Après une journée passée au centre à débattre de licences libres, de domaine public et de mémoire queer, retrouver le calme d'une chambre d'hôtel permet souvent de prendre du recul, de mettre par écrit des idées ou de commencer un texte. Certains établissements s'engagent, parfois discrètement, en accueillant des événements, en affichant leur soutien à des campagnes locales ou en proposant des conditions adaptées aux associations. Ainsi, l'écosystème qui permet de faire vivre une culture queer et libérée ne se limite pas aux seuls lieux militants : il s'étend aussi aux espaces d'hébergement, qui rendent possibles ces rencontres et ces circulations d'idées.
Écrire, transmettre, libérer : ce que j'ai écrit chez Orianne
J'ai écrit chez Orianne comme on consigne un moment charnière : quelques pages pour fixer cette conversation rennaise, ces doutes sur l'usage des licences libres, cette envie d'ouvrir plus largement les portes du domaine public sans renoncer à la protection des personnes. Ce texte, à la croisée du récit personnel et de la réflexion politique, témoigne d'une intuition partagée : la culture libérée ne sera vraiment émancipatrice que si elle est pensée avec les communautés concernées.

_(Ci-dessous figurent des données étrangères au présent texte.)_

(* ===== verification/InvokeRuns.v ===== *)
(** * Runs of programs that call programs

    What every run leaves of the context, whatever the programs do, and the runs of
    programs that make no calls. *)

From Stdlib Require Import ZArith Lia.
From stdpp Require Import prelude gmap list numbers.
From S2P Require Import Prelude Sdk Runtime SystemInstruction MessageCompile MessageFacts.
From S2P Require Import Invoke InvokeFacts.

Import Invoke.

Lemma bind_ext {E A B} (m : outcome E A) (f g : A -> outcome E B) :
  (forall a, f a = g a) -> m ≫= f = m ≫= g.
Proof. intros H. destruct m; [apply H|done..]. Qed.

Lemma bind_ext_Ok {E A B} (m : outcome E A) (f g : A -> outcome E B) :
  (forall a, m = Ok a -> f a = g a) -> m ≫= f = m ≫= g.
Proof. intros H. destruct m; [by apply H|done..]. Qed.

Lemma bind_assoc {E A B C} (m : outcome E A) (f : A -> outcome E B) (g : B -> outcome E C) :
  m ≫= (fun a => f a ≫= g) = (m ≫= f) ≫= g.
Proof. by destruct m. Qed.

Section Runs.
Context (ic : InvokeContext caller) (keys : list Pubkey).

(** ** The stack and the meter *)

Record steady (st st' : InvokeState) : Prop := {
  sd_stack : invoke_stack st' = invoke_stack st;
  sd_meter : meter_typed (accounts_data_meter st) ->
    accounts_data_meter st' = accounts_data_meter st;
}.

#[local] Instance steady_preorder : PreOrder steady.
Proof.
  split; [by split|]. intros st1 st2 st3 [Hs1 Hm1] [Hs2 Hm2].
  split; [congruence|]. intros Hm. rewrite Hm2; [by apply Hm1|]. by rewrite Hm1.
Qed.

Lemma verify_and_update_steady st ci ais ws st' :
  verify_and_update ic keys st ci ais ws = Ok st' ->
  steady st st' /\ st_ledger st' = st_ledger st.
Proof.
  unfold verify_and_update. intros H. run_inv.
  match goal with H : verify_and_update_loop _ _ _ _ _ _ _ _ _ _ _ = _ |- _ =>
    eapply (verify_and_update_loop_Ok _ _ _ _ _ _ (fun _ _ => True)) in H
      as (_ & _ & _ & _ & Hmeter); [by repeat split|done|by apply Forall_true] end.
Qed.

Lemma push_steady st msg ci pis ais st' :
  push ic keys st msg ci pis ais = Ok st' ->
  steady st (pop st') /\ st_ledger st' = st_ledger st /\
  accounts_data_meter st' = accounts_data_meter st /\ invoke_stack st' <> [].
Proof.
  unfold push. intros H. repeat (apply bind_Ok in H as (? & _ & H)). injection H as <-. done.
Qed.

Definition steady_call
    (call : Instruction -> list Pubkey -> InvokeState -> outcome InstructionError InvokeState)
    : Prop :=
  forall ix signers st st', call ix signers st = Ok st' -> steady st st'.

Lemma run_tree_steady call t st st' :
  steady_call call -> run_tree call t st = Ok st' -> steady st st'.
Proof.
  intros Hcall. revert st st'. induction t as [a l|e| |ix signers l k IH]; intros st st' Hrun;
    cbn in Hrun; try done.
  - injection Hrun as <-. by split.
  - apply bind_Ok in Hrun as (st1 & Hc & Hrun).
    etrans; [|by eapply IH]. etrans; [|by eapply Hcall]. by split.
Qed.

Lemma native_invoke_stack process ix signers st st' :
  native_invoke ic keys process ix signers st = Ok st' -> exists f S, invoke_stack st = f :: S.
Proof.
  unfold native_invoke, create_message, get_instruction_keyed_accounts.
  destruct (invoke_stack st) as [|f S]; [|by exists f, S].
  intros (? & (? & _ & H)%bind_Ok & _)%bind_Ok. done.
Qed.

Lemma native_invoke_steady fuel :
  steady_call (native_invoke ic keys (process_instruction ic keys fuel)).
Proof.
  induction fuel as [|fuel IH]; intros ix signers st st' Hrun;
    destruct (native_invoke_stack _ _ _ _ _ Hrun) as (f & S & Hst);
    destruct (native_invoke_Ok _ _ _ _ _ _ _ _ _ Hst Hrun)
      as (n & msg & ci & ws & ais & pis & st1 & st2 & st3 & st4 & t & Hn & Hiv); [done|].
  injection Hn as <-. destruct Hiv as [_ _ Hv1 Hp _ _ Hr Hv2 ->].
  apply verify_and_update_steady in Hv1 as [Hs1 _]. apply verify_and_update_steady in Hv2 as [Hs4 _].
  apply push_steady in Hp as ([Hst2 _] & _ & Hm2 & Hne).
  apply (run_tree_steady _ _ _ _ IH) in Hr as Hs3.
  assert (steady st2 st4) as [Hst4 Hm4] by (by etrans).
  etrans; [|etrans; [exact Hs1|]]; [by split|].
  split; [cbn in *; by rewrite Hst4|]. cbn. rewrite <- Hm2. exact Hm4.
Qed.

(** ** The depth of calls *)

Lemma run_tree_ext call call' t st :
  steady_call call ->
  (forall ix signers st', invoke_stack st' = invoke_stack st ->
     call ix signers st' = call' ix signers st') ->
  run_tree call t st = run_tree call' t st.
Proof.
  intros Hs Hext. revert st Hext. induction t as [a l|e| |ix signers l k IH]; intros st Hext; try done.
  cbn. rewrite <- Hext by done.
  destruct (call ix signers (set_ledger l st)) as [st1| |] eqn:Hc; [|done..]. cbn.
  apply IH. intros ix' signers' st' Hst'. apply Hext. rewrite Hst'. by apply Hs in Hc as [-> _].
Qed.

Lemma push_length st msg ci pis ais st' :
  push ic keys st msg ci pis ais = Ok st' ->
  (length (invoke_stack st) <= ic_max_invoke_depth ic)%nat /\
  length (invoke_stack st') = S (length (invoke_stack st)).
Proof.
  unfold push. intros (u & Hd%fail_if_Ok & H)%bind_Ok. apply Nat.ltb_ge in Hd.
  repeat (apply bind_Ok in H as (? & _ & H)). by injection H as <-.
Qed.

Lemma process_instruction_fuel fuel fuel' st msg ci pis ais ws :
  (ic_max_invoke_depth ic < fuel + length (invoke_stack st))%nat ->
  (ic_max_invoke_depth ic < fuel' + length (invoke_stack st))%nat ->
  process_instruction ic keys fuel st msg ci pis ais ws
  = process_instruction ic keys fuel' st msg ci pis ais ws.
Proof.
  revert fuel' st msg ci pis ais ws.
  induction fuel as [|fuel IH]; intros [|fuel'] st msg ci pis ais ws Hf Hf';
    cbn [process_instruction]; [done|..]; apply bind_ext_Ok; intros st1 Hst1;
    (assert (invoke_stack st1 = invoke_stack st) as Hs1 by
      (destruct (bool_decide _); [by injection Hst1 as <-|];
       by apply verify_and_update_steady in Hst1 as [[? _] _]));
    apply bind_ext_Ok; intros st2 Hp; destruct (push_length _ _ _ _ _ _ Hp) as [Hd Hl];
    rewrite Hs1 in Hd, Hl; [lia..|].
  destruct (account_keys msg !! program_id_index ci); [|done].
  apply bind_ext; intros t. f_equal. apply run_tree_ext; [apply native_invoke_steady|].
  intros ix signers st3 Hst3. unfold native_invoke. apply bind_ext; intros [[msg' ws'] pis'].
  apply bind_ext; intros ais'. destruct (instructions msg' !! 0%nat); [|done]. f_equal.
  apply IH; cbn; rewrite Hst3, Hl; lia.
Qed.
End Runs.

(** ** Programs without calls *)

Section NoCalls.
Context (ic : InvokeContext builtin) (msg : Message) (keys : list Pubkey).

(** The same context, for programs that could call others *)
Definition callers : InvokeContext caller :=
  mkContext (ic_rent ic) (prod_map id no_calls <$> ic_builtin_programs ic)
    (ic_do_support_realloc ic) (ic_cap_accounts_data_len ic) (ic_reject_empty ic)
    (ic_max_invoke_depth ic).

Lemma find_builtin_callers k (l : list (Pubkey * builtin)) :
  find_builtin k (prod_map id no_calls <$> l) = no_calls <$> find_builtin k l.
Proof. induction l as [|[k' f] l IH]; [done|]. cbn. by case_bool_decide. Qed.

Lemma instruction_accounts_top indices :
  instruction_accounts keys msg [] indices
  = keyed_accounts keys (fun i k => mkKeyed (msg_is_signer msg i) (msg_is_writable msg i) k) indices.
Proof. induction indices as [|i indices IH]; [done|]. cbn. by rewrite IH. Qed.

Lemma verify_loop_callers pid l' idxs pres s0 s0' m :
  verify_loop callers msg keys pid l' idxs pres s0 s0' m
  = verify_loop ic msg keys pid l' idxs pres s0 s0' m.
Proof.
  revert pres s0 s0' m. induction idxs as [|i idxs IH]; intros pres s0 s0' m; [done|].
  destruct pres as [|p pres]; [done|]. cbn. destruct (keys !! i); [|done].
  repeat (apply bind_ext; intros). apply IH.
Qed.

Lemma verify_callers st ci :
  verify callers keys st msg ci
  = (m ← verify_instruction ic msg keys ci (pre_account <$> st_pre_accounts st) (st_ledger st)
           (accounts_data_meter st); Ok (set_meter m st)).
Proof.
  unfold verify, verify_instruction. destruct (account_keys msg !! program_id_index ci); [|done].
  by rewrite verify_loop_callers.
Qed.

(** The state the program of the instruction starts in *)
Lemma push_callers l meter top ci pis :
  push callers keys (mkState [] [] l meter [(1%nat, top)]) msg ci pis []
  = ('(pres, kas) ← push_frame ic msg keys l ci pis;
     Ok (mkState [mkFrame (length pis) kas]
           (zip_with mkPre (keys_of keys (visit_each_account ci)) pres) l meter
           [(1%nat, top)])).
Proof.
  unfold push, push_frame. cbn [invoke_stack length]. rewrite instruction_accounts_top.
  cbn [fail_if Nat.ltb Nat.leb mbind outcome_bind].
  destruct (last_program keys pis) as [pid| |]; [|done..]. cbn.
  destruct (fail_if _ _); [|done..]. cbn.
  destruct (pre_accounts keys l _) as [pres| |]; [|done..]. cbn.
  destruct (keyed_accounts keys _ pis) as [programs| |]; [|done..]. cbn.
  by destruct (keyed_accounts keys _ (ci_accounts ci)) as [accts| |].
Qed.

Lemma run_callers call l meter f pres tr d :
  (t ← find_entry callers (mkState [f] pres l meter tr) d;
   run_tree call t (mkState [f] pres l meter tr))
  = ('(_, l') ← process_executable_chain ic (frame_keyed_accounts f) d l;
     Ok (mkState [f] pres l' meter tr)).
Proof.
  unfold find_entry, process_executable_chain, ka_owner, account_ref, gets, lift.
  cbv [mbind mret st_bind st_ret outcome_bind]. cbn [head invoke_stack ok_or].
  destruct (frame_keyed_accounts f !! 0%nat) as [root|]; [|done].
  cbn [ok_or st_ledger callers ic_builtin_programs]. case_bool_decide.
  - rewrite find_builtin_callers.
    destruct (find_builtin _ (ic_builtin_programs ic)) as [g|]; [|done]. cbn. unfold no_calls, local.
    by destruct (g _ _ _ _) as [[] | |].
  - rewrite find_builtin_callers.
    destruct (find_builtin _ (ic_builtin_programs ic)) as [g|]; [|done]. cbn. unfold no_calls, local.
    by destruct (g _ _ _ _) as [[] | |].
Qed.

Lemma process_top_callers l meter top ci pis :
  is_Some (account_keys msg !! program_id_index ci) ->
  (st ← process_top callers keys msg ci pis top l meter;
   Ok (st_ledger st, accounts_data_meter st))
  = Runtime.process_instruction ic msg keys ci pis l meter.
Proof.
  intros [pid Hpid]. unfold process_top, Runtime.process_instruction.
  cbn [process_instruction]. rewrite bool_decide_eq_true_2 by done. cbn [mbind outcome_bind].
  rewrite push_callers, Hpid.
  destruct (push_frame ic msg keys l ci pis) as [[pres kas]| |] eqn:Hp; [|done..].
  cbn [mbind outcome_bind]. rewrite bind_assoc, run_callers.
  cbn [frame_keyed_accounts].
  destruct (process_executable_chain ic kas (ci_data ci) l) as [[[] l']| |]; [|done..].
  cbn [mbind outcome_bind]. rewrite verify_callers. cbn [st_pre_accounts st_ledger accounts_data_meter].
  unfold push_frame in Hp. run_inv.
  match goal with H : pre_accounts _ _ _ = Ok _ |- _ => apply pre_accounts_Ok in H as -> end.
  rewrite zip_pre_account. by destruct (verify_instruction _ _ _ _ _ _ _).
Qed.

Lemma process_instructions_callers index ixs l meter :
  process_instructions callers keys msg index ixs l meter
  = Runtime.process_instructions ic msg keys index ixs l meter.
Proof.
  revert index l meter. induction ixs as [|[ci pis] ixs IH]; intros index l meter; [done|].
  cbn [process_instructions Runtime.process_instructions].
  case_bool_decide as Hpid; [|done].
  destruct (decompile msg ci) as [top| |]; [|done..]. cbn [mbind outcome_bind].
  destruct (fixup_instructions_sysvar msg keys index l) as [l1| |]; [|done..].
  cbn [mbind outcome_bind]. rewrite <- (process_top_callers _ _ top) by done.
  destruct (process_top callers keys msg ci pis top l1 meter) as [st| |]; [|done..].
  cbn. apply IH.
Qed.
End NoCalls.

Qu'il s'agisse de choisir une licence, de décider d'un passage au domaine public, d'organiser un atelier ou d'archiver des mémoires queer, rien ne devrait se faire sans un dialogue approfondi entre auteur·ices, militant·es et publics. Rennes, son centre CGLBT et les échanges avec Orianne restent pour moi un laboratoire vivant de cette démarche : une manière de rappeler que la liberté de la culture ne consiste pas seulement à ouvrir les verrous juridiques, mais à rendre à chacune et chacun le pouvoir de disposer de sa propre histoire.